Wireless communication networks have become increasingly prevalent over the past decade. In recent years, a type of mobile communication network known as an “ad-hoc” network has been developed. In this type of network, a mobile node is capable of operating as a base station or router for other mobile nodes without using fixed infrastructure base stations. More sophisticated ad-hoc networks are also being developed which, in addition to enabling mobile nodes to communicate with each other as in conventional ad-hoc networks, further enable the mobile nodes to access a fixed network and thus communicate with other mobile nodes, such as those of a switched telephone network (PSTN), and on other networks such as the Internet. The mobile nodes of such networks may assume any number of random positions within the network, making exact node location determinations difficult when needed. For computing node geographical coordinates in such ad-hoc wireless networks, algorithms in use at individual nodes in typical networks use a “Time of Arrival” (TOA) measurement technique.
A Time of Arrival (TOA) measurement provides the distance between mobile nodes for computing a mobile node position. The measurements are based upon signal propagation times, specifically the time a signal needs for traveling between transceivers of a target node and a reference node. Historically, TOA measurements provide an estimate of the distance between two transceivers, or nodes, using approaches that assume that any information received is via a direct path channel. Existing TOA measurement methods detect a peak of a correlation function of a received signal. This peak, however, could be the manifestation of the direct path only or the direct path “tainted” with delay spread.

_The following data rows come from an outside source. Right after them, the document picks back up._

(** The sets of a row, each once; there are at most as many as columns. *)
(* src/arch/i386/drivers/shell/builtins/maze_eller.c 60-77 generate_maze_eller *)
Fixpoint unique_sets (n : nat) (x y : Z) (sets : list Z) : M eller (list Z) :=
  match n with
  | O => mret sets
  | S n =>
      c ← ld_eller x y;
      if existsb (Z.eqb (e_set_id c)) sets then unique_sets n (x + 1) y sets
      else unique_sets n (x + 1) y (sets ++ [e_set_id c])
  end.

(* src/arch/i386/drivers/shell/builtins/maze_eller.c 84-105 generate_maze_eller *)
Fixpoint connect_set (n : nat) (x y current_set : Z) (has_connection : bool) : M eller unit :=
  match n with
  | O => mret tt
  | S n =>
      c ← ld_eller x y;
      if e_set_id c =? current_set then
        r ← on_mz (random_range 100);
        let should_connect := r <? 40 in
        if should_connect || negb has_connection then
          st_eller x y no_bottom ;;
          st_eller x (y + 1) (new_cell current_set) ;;
          connect_set n (x + 1) y current_set true
        else connect_set n (x + 1) y current_set has_connection
      else connect_set n (x + 1) y current_set has_connection
  end.

(* src/arch/i386/drivers/shell/builtins/maze_eller.c 79-106 generate_maze_eller *)
Fixpoint connect_sets (sets : list Z) (y : Z) : M eller unit :=
  match sets with
  | [] => mret tt
  | current_set :: sets => connect_set (Z.to_nat MAZE_WIDTH) 0 y current_set false ;; connect_sets sets y
  end.

(* src/arch/i386/drivers/shell/builtins/maze_eller.c 108-117 generate_maze_eller *)
Definition fill_row (y : Z) : M eller unit :=
  for_up (Z.to_nat MAZE_WIDTH) 0 (λ x,
    c ← ld_eller x y;
    if e_type c =? CORRIDOR then mret tt else i ← next_id; st_eller x y (new_cell i)).

(* src/arch/i386/drivers/shell/builtins/maze_eller.c 120-138 generate_maze_eller *)
Definition join_last : M eller unit :=
  let last_row := MAZE_HEIGHT - 1 in
  for_up (Z.to_nat (MAZE_WIDTH - 1)) 0 (λ x,
    c ← ld_eller x last_row;
    d ← ld_eller (x + 1) last_row;
    if e_set_id c =? e_set_id d then mret tt else join_right x last_row).

(* src/arch/i386/drivers/shell/builtins/maze_eller.c 23-142 generate_maze_eller *)
Definition generate_maze_eller : M eller unit :=
  modify (λ s, Eller (el_cells s) 1 (el_mz s)) ;;
  first_row ;;
  for_up (Z.to_nat (MAZE_HEIGHT - 1)) 0 (λ y,
    join_row y ;;
    sets ← unique_sets (Z.to_nat MAZE_WIDTH) 0 y [];
    connect_sets sets y ;;
    fill_row (y + 1)) ;;
  join_last.

(** ** The walls *)

Implicit Types (m : gmap (Z * Z) cell_eller) (p q : Z * Z) (c : cell_eller) (F : gset (Z * Z)) (s : eller).

(** A cell that has been made. *)
Definition live c : Prop := e_type c = CORRIDOR.
Definition live_at m p : Prop := ∃ c, m !! p = Some c ∧ live c.

#[local] Instance live_dec c : Decision (live c).
Proof. unfold live. apply _. Defined.

(** The walls of the maze so far: a cell that has not been made has all of them. *)
Definition plain c : cell := Cell (e_type c) (e_right_wall c) (e_bottom_wall c).
Definition view c : cell := if decide (live c) then plain c else Cell CORRIDOR 1 1.
Definition walls m : gmap (Z * Z) cell := view <$> m.

Definition joined m : relation (Z * Z) := rtc (passage (walls m)).

Lemma joined_sym m p q : joined m p q → joined m q p.
Proof. induction 1 as [|a b d H _ IH]; [done|]. eapply rtc_r; [exact IH|by apply passage_sym]. Qed.

Lemma full_at m p : full (walls m) → in_grid p → ∃ c, m !! p = Some c.
Proof. intros Hf Hp. apply Hf in Hp as [d E]. unfold walls in E. rewrite lookup_fmap in E. destruct (m !! p) as [c|]; [eauto|done]. Qed.

Lemma at_grid m p c : full (walls m) → m !! p = Some c → in_grid p.
Proof. intros Hf E. apply Hf. unfold walls. rewrite lookup_fmap, E. eauto. Qed.

(** Making a cell changes no wall. *)
Lemma walls_new m p c i : m !! p = Some c → ¬ live c → walls (<[p := new_cell i c]> m) = walls m.
Proof.
  intros E Hn. unfold walls. rewrite fmap_insert. apply insert_id. rewrite lookup_fmap, E. cbn. f_equal. unfold view.
  by rewrite decide_False, decide_True.
Qed.

Definition unwall (k : bool) c : cell_eller := if k then no_right c else no_bottom c.
Definition wall_of (k : bool) c : Z := if k then e_right_wall c else e_bottom_wall c.

Lemma walls_open m p c k :
  full (walls m) → m !! p = Some c → live c → in_grid (beyond k p) → wall_of k c ≠ 0 →
  opening (walls m) k p (walls (<[p := unwall k c]> m)).
Proof.
  intros Hf E Hl Hb Hw. unfold walls at 2. rewrite fmap_insert.
  replace (view (unwall k c)) with (opened k (view c)) by (unfold view; destruct k; by rewrite !decide_True).
  apply open_door; [done|unfold walls; by rewrite lookup_fmap, E|done|]. unfold view. rewrite decide_True by done. by destruct k.
Qed.

(** ** Forests *)

(** The sets of the cells in [F]. *)
Definition id_of m p : Z := from_option e_set_id 0 (m !! p).
Definition ids F m : gset Z := set_map (id_of m) F.
Definition live_cells m : gset (Z * Z) := dom (filter (λ kv : (Z * Z) * cell_eller, live kv.2) m).

Lemma elem_of_live_cells m p : p ∈ live_cells m ↔ live_at m p.
Proof. unfold live_cells, live_at. rewrite elem_of_dom. unfold is_Some. setoid_rewrite map_lookup_filter_Some. done. Qed.

(** The cells that have been made form trees, one for each set of the cells in [F]. *)
Record forest F m : Prop := {
  fr_full : full (walls m);
  fr_live p : p ∈ F → live_at m p;
  fr_same p q : p ∈ F → q ∈ F → id_of m p = id_of m q → joined m p q;
  fr_near p : live_at m p → ∃ q, q ∈ F ∧ joined m p q;
  fr_count : (doors (walls m) + size (ids F m) = size (live_cells m))%nat;
}.

Lemma ids_union F p m : ids ({[p]} ∪ F) m = {[id_of m p]} ∪ ids F m.
Proof. unfold ids. by rewrite set_map_union_L, set_map_singleton_L. Qed.

Lemma ids_ext F m m' : (∀ p, p ∈ F → id_of m p = id_of m' p) → ids F m = ids F m'.
Proof. intros H. apply set_eq. intros x. unfold ids. rewrite !elem_of_map. split; intros (p & -> & Hp); exists p; (split; [auto using eq_sym|done]). Qed.

Lemma live_cells_new m p c d : m !! p = Some c → ¬ live c → live d → live_cells (<[p := d]> m) = {[p]} ∪ live_cells m.
Proof.
  intros E Hn Hd. apply set_eq. intros q. rewrite elem_of_union, elem_of_singleton, !elem_of_live_cells. unfold live_at.
  destruct (decide (q = p)) as [->|Hq]; [rewrite lookup_insert_eq; split; [by left|by eauto]|].
  rewrite lookup_insert_ne by done. split; [by right|by intros [|]].
Qed.

Lemma not_live_cells m p c : m !! p = Some c → ¬ live c → p ∉ live_cells m.
Proof. intros E Hn (d & E' & Hd)%elem_of_live_cells. congruence. Qed.

Lemma live_cells_same m p c d : m !! p = Some c → (live c ↔ live d) → live_cells (<[p := d]> m) = live_cells m.
Proof.
  intros E Hl. apply set_eq. intros q. rewrite !elem_of_live_cells. unfold live_at.
  destruct (decide (q = p)) as [->|Hq]; [rewrite lookup_insert_eq|by rewrite lookup_insert_ne].
  rewrite E. split; intros (x & [= <-] & Hx); eexists; (split; [done|tauto]).
Qed.

(** A cell of a new set. *)
Lemma forest_fresh F m p c i :
  forest F m → m !! p = Some c → ¬ live c → i ∉ ids F m → forest ({[p]} ∪ F) (<[p := new_cell i c]> m).
Proof.
  intros [Hf Hl Hs Hn Hc] E Hd Hi. set (m' := <[p := new_cell i c]> m).
  assert (walls m' = walls m) as Ew by (by apply walls_new).
  assert (∀ q, q ∈ F → q ≠ p) as Hp by (intros q Hq ->; apply Hl in Hq as (d & E' & ?); congruence).
  assert (∀ q, q ∈ F → id_of m' q = id_of m q) as Hid.
  { intros q Hq. unfold id_of, m'. rewrite lookup_insert_ne; [done|]. by apply not_eq_sym, Hp. }
  assert (id_of m' p = i) as Hip by (unfold id_of, m'; by rewrite lookup_insert_eq).
  assert (live_cells m' = {[p]} ∪ live_cells m) as El by (by apply (live_cells_new _ _ c)).
  unfold joined in *. split; rewrite ?Ew.
  - done.
  - intros q. rewrite elem_of_union, elem_of_singleton. intros [->|Hq]; apply elem_of_live_cells; rewrite El; [set_solver|].
    apply elem_of_union. right. by apply elem_of_live_cells, Hl.
  - assert (∀ q, q ∈ F → i ≠ id_of m q) as Hne by (intros q Hq ->; apply Hi; unfold ids; apply elem_of_map; by eauto).
    intros a b. rewrite !elem_of_union, !elem_of_singleton. unfold joined. rewrite Ew.
    intros [->|Ha] [->|Hb]; rewrite ?Hip, ?Hid by done; [done| | |by auto]; intros E'; exfalso; [by apply (Hne b)|by apply (Hne a)].
  - intros q. rewrite <- elem_of_live_cells, El, elem_of_union, elem_of_singleton, elem_of_live_cells. unfold joined. rewrite Ew. intros [->|Hq].
    + exists p. split; [set_solver|done].
    + destruct (Hn q Hq) as (t & Ht & Hj). exists t. split; [set_solver|done].
  - rewrite ids_union, Hip, (ids_ext F m' m) by done. rewrite El, !size_union, !size_singleton; [lia| |].
    + by apply disjoint_singleton_l, (not_live_cells _ _ c).
    + by apply disjoint_singleton_l.
Qed.

(** Cells of which [F] has others of the same sets are not needed. *)
Lemma forest_drop F F' m :
  forest F m → F' ⊆ F → (∀ p, p ∈ F → ∃ q, q ∈ F' ∧ id_of m q = id_of m p) → forest F' m.
Proof.
  intros [Hf Hl Hs Hn Hc] Hsub Hall. split; [done|by auto|by auto| |].
  - intros p Hp. destruct (Hn p Hp) as (q & Hq & Hj). destruct (Hall q Hq) as (t & Ht & E). exists t. split; [done|].
    etrans; [exact Hj|]. apply Hs; by auto.
  - replace (ids F' m) with (ids F m); [done|]. apply set_eq. intros x. unfold ids. rewrite !elem_of_map. split.
    + intros (p & -> & Hp). destruct (Hall p Hp) as (q & Hq & E). by exists q.
    + intros (p & -> & Hp). exists p. auto.
Qed.

Lemma joined_mono m m' p q :
  (∀ a b, passage (walls m) a b → passage (walls m') a b) → joined m p q → joined m' p q.
Proof. intros H. by apply rtc_subrel. Qed.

TOA measurements can thus be inaccurate due to delay spread and multipath in the communication channel. Furthermore, existing methods typically average TOA measurements to determine distance which can lead to a trade off between convergence and accuracy.
Accordingly, it would be beneficial to have an improved method of determining the distance between nodes of a wireless communications network that would address the delay spread and multipath problem.